Required action - Find the line holding "Definition i32_max : Z := 2147483647." in the entries below. Give it again exactly, along with every line after it up to and including the line holding "SBool _ => true".

Source material -
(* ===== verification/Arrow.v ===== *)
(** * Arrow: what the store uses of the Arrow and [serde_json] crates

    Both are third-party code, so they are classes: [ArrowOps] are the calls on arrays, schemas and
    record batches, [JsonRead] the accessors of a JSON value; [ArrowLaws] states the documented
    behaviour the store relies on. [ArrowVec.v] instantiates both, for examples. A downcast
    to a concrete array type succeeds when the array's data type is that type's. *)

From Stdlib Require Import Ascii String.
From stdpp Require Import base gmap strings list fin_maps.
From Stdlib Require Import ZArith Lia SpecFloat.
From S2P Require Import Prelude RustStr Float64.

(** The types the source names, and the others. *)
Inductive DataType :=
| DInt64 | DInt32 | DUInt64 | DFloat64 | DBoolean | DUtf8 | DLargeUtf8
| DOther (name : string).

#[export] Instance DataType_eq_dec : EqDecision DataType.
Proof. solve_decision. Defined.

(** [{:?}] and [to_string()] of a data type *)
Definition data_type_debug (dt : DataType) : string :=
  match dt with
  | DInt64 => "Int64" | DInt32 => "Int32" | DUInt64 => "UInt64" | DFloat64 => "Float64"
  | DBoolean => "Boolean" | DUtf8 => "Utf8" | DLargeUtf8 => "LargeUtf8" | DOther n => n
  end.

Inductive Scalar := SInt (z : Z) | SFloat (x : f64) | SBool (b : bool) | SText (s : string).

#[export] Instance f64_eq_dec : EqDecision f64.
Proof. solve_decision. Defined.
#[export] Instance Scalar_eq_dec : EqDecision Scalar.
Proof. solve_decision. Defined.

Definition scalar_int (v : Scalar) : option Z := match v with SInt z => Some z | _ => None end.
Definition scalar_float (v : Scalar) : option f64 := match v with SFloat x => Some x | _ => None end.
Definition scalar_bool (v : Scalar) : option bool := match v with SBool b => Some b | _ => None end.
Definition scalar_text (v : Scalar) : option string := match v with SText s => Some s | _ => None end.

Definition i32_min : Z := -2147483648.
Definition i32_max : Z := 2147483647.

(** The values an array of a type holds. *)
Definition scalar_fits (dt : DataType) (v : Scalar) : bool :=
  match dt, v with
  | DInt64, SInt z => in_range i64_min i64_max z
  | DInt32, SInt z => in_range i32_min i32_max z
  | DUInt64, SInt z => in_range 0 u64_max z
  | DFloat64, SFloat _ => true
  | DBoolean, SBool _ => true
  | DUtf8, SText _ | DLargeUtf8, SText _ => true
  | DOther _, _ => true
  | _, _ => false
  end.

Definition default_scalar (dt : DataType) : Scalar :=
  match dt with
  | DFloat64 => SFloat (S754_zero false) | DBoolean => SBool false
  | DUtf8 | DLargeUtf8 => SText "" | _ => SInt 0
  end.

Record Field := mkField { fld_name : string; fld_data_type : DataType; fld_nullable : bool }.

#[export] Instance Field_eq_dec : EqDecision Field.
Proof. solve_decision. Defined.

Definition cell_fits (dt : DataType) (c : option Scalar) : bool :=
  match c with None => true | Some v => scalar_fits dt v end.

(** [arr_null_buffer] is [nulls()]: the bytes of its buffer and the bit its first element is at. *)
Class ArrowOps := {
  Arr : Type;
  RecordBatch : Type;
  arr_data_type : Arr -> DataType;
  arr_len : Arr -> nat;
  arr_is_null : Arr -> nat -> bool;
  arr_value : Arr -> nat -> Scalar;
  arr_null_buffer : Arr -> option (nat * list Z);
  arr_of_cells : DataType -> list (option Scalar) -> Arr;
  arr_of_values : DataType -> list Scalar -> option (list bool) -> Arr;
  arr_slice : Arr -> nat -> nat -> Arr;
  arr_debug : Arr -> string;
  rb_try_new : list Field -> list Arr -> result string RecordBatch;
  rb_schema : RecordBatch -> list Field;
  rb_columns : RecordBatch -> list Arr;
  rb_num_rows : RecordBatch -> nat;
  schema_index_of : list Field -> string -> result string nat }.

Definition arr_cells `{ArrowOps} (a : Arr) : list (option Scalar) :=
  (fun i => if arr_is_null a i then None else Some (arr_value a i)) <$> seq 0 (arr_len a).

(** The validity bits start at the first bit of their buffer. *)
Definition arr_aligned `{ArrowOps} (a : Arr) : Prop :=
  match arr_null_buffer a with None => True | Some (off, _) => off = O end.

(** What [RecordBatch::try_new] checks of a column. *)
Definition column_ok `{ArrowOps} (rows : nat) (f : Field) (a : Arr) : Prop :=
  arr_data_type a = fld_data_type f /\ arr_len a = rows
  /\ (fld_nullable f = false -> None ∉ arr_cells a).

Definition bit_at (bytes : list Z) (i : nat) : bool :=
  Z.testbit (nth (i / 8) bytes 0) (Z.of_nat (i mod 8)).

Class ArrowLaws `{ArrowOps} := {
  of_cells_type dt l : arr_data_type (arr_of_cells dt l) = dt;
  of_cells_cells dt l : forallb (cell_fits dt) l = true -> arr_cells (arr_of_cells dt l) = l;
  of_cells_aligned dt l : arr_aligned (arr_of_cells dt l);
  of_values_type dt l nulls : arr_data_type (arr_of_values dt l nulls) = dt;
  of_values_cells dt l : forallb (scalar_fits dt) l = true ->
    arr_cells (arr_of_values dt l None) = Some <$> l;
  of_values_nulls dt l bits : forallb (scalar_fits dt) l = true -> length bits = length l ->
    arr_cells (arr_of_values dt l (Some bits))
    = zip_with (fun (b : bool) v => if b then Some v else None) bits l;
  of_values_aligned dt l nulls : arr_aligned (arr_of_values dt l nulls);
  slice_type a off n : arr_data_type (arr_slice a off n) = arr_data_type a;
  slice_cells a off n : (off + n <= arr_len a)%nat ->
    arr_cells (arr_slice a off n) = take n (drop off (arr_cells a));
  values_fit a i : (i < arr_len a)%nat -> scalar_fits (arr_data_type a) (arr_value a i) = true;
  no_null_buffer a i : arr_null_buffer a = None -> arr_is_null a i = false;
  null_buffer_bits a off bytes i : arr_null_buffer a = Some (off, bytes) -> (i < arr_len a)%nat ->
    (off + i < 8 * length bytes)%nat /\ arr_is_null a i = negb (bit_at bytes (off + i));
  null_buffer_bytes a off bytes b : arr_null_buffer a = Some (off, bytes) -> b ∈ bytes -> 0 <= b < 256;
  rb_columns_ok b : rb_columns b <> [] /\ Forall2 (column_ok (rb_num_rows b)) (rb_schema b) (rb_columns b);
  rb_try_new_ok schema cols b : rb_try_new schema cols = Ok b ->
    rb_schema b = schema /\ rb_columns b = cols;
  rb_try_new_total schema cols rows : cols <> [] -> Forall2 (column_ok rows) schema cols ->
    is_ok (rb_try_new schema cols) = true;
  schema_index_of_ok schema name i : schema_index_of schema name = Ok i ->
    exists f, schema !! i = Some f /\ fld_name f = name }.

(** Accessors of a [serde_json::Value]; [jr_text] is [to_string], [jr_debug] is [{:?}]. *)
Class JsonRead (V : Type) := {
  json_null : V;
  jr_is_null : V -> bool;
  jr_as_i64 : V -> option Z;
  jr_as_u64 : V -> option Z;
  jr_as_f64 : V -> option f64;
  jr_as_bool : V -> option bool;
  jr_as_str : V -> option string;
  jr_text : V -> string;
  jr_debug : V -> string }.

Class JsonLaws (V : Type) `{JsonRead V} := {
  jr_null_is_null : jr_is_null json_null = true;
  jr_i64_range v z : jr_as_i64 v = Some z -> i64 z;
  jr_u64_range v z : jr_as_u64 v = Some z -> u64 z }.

Exercise result -
Definition i32_max : Z := 2147483647.

(** The values an array of a type holds. *)
Definition scalar_fits (dt : DataType) (v : Scalar) : bool :=
  match dt, v with
  | DInt64, SInt z => in_range i64_min i64_max z
  | DInt32, SInt z => in_range i32_min i32_max z
  | DUInt64, SInt z => in_range 0 u64_max z
  | DFloat64, SFloat _ => true
  | DBoolean, SBool _ => true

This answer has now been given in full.